● **What the exercise asks**:
Every line in the data below from the one containing "destruct (dict_get (weights" down to the one containing "constructor.", both included, must be retyped exactly; no other line is to appear.

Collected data
* * * *
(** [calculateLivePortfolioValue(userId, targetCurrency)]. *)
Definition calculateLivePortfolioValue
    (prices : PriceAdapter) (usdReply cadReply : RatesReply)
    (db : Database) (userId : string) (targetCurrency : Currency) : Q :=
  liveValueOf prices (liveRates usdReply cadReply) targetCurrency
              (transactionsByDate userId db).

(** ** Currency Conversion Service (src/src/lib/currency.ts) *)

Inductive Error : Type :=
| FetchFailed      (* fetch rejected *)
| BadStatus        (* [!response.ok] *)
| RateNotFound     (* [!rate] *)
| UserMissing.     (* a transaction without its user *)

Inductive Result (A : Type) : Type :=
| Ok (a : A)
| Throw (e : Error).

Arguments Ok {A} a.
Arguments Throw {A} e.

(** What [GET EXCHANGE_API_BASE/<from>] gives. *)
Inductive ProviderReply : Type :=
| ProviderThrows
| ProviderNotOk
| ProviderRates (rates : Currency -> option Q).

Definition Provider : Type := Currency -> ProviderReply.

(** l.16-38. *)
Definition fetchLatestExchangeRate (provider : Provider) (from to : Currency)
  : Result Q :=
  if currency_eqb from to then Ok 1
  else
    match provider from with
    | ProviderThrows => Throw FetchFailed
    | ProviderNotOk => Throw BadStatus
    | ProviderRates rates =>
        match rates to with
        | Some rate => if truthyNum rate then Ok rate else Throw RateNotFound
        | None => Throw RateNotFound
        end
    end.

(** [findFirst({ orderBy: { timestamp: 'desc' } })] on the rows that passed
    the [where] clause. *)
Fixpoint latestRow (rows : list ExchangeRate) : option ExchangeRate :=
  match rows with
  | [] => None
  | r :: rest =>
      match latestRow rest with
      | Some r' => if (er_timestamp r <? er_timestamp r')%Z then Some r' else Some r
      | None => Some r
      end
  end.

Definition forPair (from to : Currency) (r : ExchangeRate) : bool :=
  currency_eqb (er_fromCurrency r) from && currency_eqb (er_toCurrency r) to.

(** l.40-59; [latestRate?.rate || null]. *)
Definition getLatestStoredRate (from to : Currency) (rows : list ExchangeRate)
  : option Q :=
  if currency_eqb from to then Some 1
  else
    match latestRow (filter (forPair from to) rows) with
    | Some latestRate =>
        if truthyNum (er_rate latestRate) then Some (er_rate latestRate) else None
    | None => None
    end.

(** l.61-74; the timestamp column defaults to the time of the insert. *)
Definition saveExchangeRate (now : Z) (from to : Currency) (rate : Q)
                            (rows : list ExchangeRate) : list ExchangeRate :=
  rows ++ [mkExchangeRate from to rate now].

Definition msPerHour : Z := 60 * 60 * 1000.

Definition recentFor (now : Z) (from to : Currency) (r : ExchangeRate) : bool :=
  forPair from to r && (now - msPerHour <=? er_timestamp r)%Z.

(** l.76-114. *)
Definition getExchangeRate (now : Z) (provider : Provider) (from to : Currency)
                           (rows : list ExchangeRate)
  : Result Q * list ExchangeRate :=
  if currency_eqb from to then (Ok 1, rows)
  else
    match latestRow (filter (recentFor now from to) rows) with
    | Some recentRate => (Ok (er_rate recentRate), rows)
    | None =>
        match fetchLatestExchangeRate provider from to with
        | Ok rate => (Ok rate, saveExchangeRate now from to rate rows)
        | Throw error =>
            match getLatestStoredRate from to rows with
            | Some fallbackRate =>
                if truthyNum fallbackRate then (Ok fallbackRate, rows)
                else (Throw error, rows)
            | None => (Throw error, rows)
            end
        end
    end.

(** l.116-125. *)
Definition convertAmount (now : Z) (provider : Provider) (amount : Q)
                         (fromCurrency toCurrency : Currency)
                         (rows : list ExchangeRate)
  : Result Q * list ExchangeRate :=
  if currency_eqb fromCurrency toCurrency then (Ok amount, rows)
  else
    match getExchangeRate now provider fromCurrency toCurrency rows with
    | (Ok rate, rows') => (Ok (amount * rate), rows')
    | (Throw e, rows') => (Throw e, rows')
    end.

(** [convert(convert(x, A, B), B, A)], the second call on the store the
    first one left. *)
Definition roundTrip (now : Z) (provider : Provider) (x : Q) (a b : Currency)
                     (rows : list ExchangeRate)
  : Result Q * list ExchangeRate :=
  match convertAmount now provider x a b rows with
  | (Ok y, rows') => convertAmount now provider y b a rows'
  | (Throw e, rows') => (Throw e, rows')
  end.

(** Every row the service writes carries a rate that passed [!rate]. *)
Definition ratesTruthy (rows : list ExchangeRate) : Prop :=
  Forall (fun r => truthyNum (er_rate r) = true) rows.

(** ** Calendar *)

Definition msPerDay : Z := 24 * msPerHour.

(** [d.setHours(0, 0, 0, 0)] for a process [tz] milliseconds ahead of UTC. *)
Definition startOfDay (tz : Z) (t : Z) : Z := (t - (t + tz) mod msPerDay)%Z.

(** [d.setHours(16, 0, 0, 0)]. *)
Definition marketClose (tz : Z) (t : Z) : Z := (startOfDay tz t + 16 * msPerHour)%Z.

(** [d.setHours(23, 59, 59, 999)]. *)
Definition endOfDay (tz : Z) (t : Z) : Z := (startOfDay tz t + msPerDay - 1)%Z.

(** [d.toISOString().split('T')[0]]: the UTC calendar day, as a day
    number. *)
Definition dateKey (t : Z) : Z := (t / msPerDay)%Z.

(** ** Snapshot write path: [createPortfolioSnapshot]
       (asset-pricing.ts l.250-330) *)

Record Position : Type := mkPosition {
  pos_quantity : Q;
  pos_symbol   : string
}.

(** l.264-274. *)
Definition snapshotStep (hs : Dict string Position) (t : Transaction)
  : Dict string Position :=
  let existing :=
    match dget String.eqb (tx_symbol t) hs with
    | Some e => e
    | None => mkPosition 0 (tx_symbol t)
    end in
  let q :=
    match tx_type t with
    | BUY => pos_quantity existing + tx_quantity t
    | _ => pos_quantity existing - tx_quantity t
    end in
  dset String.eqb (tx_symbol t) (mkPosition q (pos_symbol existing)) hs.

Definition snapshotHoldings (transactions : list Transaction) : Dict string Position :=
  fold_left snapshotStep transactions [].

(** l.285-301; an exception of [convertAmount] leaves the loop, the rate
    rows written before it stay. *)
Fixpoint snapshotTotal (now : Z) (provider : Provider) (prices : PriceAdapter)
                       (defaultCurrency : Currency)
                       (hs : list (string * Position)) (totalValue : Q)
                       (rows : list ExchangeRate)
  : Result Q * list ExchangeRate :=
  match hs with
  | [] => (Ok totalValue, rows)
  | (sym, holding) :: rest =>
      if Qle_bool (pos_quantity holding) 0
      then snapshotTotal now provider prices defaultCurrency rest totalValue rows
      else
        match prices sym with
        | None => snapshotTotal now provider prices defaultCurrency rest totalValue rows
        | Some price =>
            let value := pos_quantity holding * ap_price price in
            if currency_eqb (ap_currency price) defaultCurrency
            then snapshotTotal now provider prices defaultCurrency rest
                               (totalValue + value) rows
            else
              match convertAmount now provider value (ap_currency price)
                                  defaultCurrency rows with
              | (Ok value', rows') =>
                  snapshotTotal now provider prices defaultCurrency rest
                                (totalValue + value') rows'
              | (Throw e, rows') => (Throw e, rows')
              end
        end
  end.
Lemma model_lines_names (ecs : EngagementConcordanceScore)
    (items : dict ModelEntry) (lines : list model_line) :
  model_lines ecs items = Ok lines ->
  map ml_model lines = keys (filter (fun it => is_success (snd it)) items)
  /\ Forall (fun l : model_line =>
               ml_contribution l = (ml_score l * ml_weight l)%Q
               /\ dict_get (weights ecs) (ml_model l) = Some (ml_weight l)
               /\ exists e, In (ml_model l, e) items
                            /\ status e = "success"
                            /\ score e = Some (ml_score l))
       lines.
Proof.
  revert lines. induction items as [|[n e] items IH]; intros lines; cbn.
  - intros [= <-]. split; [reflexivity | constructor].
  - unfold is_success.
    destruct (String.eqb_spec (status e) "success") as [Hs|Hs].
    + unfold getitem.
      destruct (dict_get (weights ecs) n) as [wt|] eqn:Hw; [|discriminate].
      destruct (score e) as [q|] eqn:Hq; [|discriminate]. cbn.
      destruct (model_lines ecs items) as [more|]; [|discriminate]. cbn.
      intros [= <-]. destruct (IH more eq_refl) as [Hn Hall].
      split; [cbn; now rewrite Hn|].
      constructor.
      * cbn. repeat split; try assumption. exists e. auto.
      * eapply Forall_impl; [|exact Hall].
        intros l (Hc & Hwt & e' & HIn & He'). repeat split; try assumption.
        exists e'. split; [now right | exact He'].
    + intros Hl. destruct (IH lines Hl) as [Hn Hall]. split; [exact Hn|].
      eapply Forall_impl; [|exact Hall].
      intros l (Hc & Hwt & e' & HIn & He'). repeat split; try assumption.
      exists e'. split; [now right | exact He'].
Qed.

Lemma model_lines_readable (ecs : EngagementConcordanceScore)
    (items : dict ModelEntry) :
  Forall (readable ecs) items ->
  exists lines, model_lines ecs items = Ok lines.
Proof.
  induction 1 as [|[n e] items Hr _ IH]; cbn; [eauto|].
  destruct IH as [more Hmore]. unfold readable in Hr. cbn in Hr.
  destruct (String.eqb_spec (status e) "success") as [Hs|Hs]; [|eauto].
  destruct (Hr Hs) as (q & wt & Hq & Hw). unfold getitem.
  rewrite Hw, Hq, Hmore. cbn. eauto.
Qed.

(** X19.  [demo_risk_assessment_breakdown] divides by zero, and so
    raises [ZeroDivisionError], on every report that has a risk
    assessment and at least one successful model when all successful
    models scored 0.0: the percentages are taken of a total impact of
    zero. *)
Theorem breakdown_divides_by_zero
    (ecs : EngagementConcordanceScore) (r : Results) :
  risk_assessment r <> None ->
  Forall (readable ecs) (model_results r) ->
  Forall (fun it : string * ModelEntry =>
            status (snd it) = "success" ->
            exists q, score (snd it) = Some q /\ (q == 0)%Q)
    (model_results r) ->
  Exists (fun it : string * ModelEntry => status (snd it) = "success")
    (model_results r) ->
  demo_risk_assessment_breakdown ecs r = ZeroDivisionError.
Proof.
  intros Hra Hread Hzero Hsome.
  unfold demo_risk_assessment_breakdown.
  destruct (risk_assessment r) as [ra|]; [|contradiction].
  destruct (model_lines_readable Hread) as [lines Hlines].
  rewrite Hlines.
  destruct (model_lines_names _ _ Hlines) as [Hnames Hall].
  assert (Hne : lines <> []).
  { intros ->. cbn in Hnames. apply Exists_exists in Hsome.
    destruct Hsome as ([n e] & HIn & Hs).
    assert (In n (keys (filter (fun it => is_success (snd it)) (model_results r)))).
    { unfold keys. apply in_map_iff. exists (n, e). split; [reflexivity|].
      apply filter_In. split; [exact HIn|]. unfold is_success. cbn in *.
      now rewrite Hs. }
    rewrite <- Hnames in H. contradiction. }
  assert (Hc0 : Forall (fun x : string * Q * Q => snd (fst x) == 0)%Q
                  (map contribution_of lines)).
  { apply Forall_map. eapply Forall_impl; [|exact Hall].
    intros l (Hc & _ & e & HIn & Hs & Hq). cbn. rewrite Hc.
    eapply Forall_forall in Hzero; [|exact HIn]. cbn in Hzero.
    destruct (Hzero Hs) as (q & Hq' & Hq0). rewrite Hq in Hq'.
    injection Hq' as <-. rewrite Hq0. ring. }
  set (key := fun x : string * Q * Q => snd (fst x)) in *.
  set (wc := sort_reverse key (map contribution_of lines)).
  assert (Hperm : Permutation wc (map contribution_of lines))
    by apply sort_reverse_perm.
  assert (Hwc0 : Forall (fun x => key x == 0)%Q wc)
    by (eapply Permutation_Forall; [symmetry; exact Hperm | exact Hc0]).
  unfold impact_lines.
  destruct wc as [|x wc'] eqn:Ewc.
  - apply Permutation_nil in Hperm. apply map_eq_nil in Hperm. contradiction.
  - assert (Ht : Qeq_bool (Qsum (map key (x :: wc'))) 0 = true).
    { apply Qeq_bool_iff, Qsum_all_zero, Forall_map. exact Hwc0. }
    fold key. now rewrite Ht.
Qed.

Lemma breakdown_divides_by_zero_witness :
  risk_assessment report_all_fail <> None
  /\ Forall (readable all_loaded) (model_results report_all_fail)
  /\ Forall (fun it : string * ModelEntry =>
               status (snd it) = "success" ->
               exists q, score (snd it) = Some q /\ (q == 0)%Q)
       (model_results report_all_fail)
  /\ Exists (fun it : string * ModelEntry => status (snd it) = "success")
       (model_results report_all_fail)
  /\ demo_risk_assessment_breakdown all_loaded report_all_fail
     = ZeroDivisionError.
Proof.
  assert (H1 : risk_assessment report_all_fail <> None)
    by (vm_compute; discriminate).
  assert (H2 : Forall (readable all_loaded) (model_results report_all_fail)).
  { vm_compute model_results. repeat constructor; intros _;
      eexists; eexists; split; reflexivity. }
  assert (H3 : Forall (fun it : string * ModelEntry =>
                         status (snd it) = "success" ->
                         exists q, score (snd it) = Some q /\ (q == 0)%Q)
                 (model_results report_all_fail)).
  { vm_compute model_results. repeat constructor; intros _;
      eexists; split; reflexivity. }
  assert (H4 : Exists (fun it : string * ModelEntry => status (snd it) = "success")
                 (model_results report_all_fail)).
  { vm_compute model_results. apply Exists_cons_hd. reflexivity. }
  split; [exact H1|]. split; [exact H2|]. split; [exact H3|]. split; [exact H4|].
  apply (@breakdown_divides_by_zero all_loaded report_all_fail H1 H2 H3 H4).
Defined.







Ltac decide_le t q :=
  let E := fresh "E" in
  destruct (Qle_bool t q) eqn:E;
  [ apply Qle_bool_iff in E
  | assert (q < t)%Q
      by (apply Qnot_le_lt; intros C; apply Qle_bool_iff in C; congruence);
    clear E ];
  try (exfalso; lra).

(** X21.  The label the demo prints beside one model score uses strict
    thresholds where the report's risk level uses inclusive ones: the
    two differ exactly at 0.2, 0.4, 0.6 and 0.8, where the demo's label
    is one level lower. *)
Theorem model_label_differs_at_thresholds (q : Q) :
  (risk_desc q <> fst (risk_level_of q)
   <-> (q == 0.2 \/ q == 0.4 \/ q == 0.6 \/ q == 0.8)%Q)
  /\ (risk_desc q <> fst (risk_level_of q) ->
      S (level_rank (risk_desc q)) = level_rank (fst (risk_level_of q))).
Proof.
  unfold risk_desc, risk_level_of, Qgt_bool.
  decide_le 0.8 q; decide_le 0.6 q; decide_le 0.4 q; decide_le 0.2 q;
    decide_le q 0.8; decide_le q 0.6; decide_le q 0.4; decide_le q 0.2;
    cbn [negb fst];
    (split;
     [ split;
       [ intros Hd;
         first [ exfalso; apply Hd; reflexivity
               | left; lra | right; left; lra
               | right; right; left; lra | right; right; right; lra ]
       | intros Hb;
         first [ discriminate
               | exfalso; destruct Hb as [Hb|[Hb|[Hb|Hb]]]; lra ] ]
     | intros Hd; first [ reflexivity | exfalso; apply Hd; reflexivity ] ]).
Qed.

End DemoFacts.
* * * *
● **Task response**:
      destruct (dict_get (weights ecs) n) as [wt|] eqn:Hw; [|discriminate].
      destruct (score e) as [q|] eqn:Hq; [|discriminate]. cbn.
      destruct (model_lines ecs items) as [more|]; [|discriminate]. cbn.
      intros [= <-]. destruct (IH more eq_refl) as [Hn Hall].
      split; [cbn; now rewrite Hn|].
      constructor.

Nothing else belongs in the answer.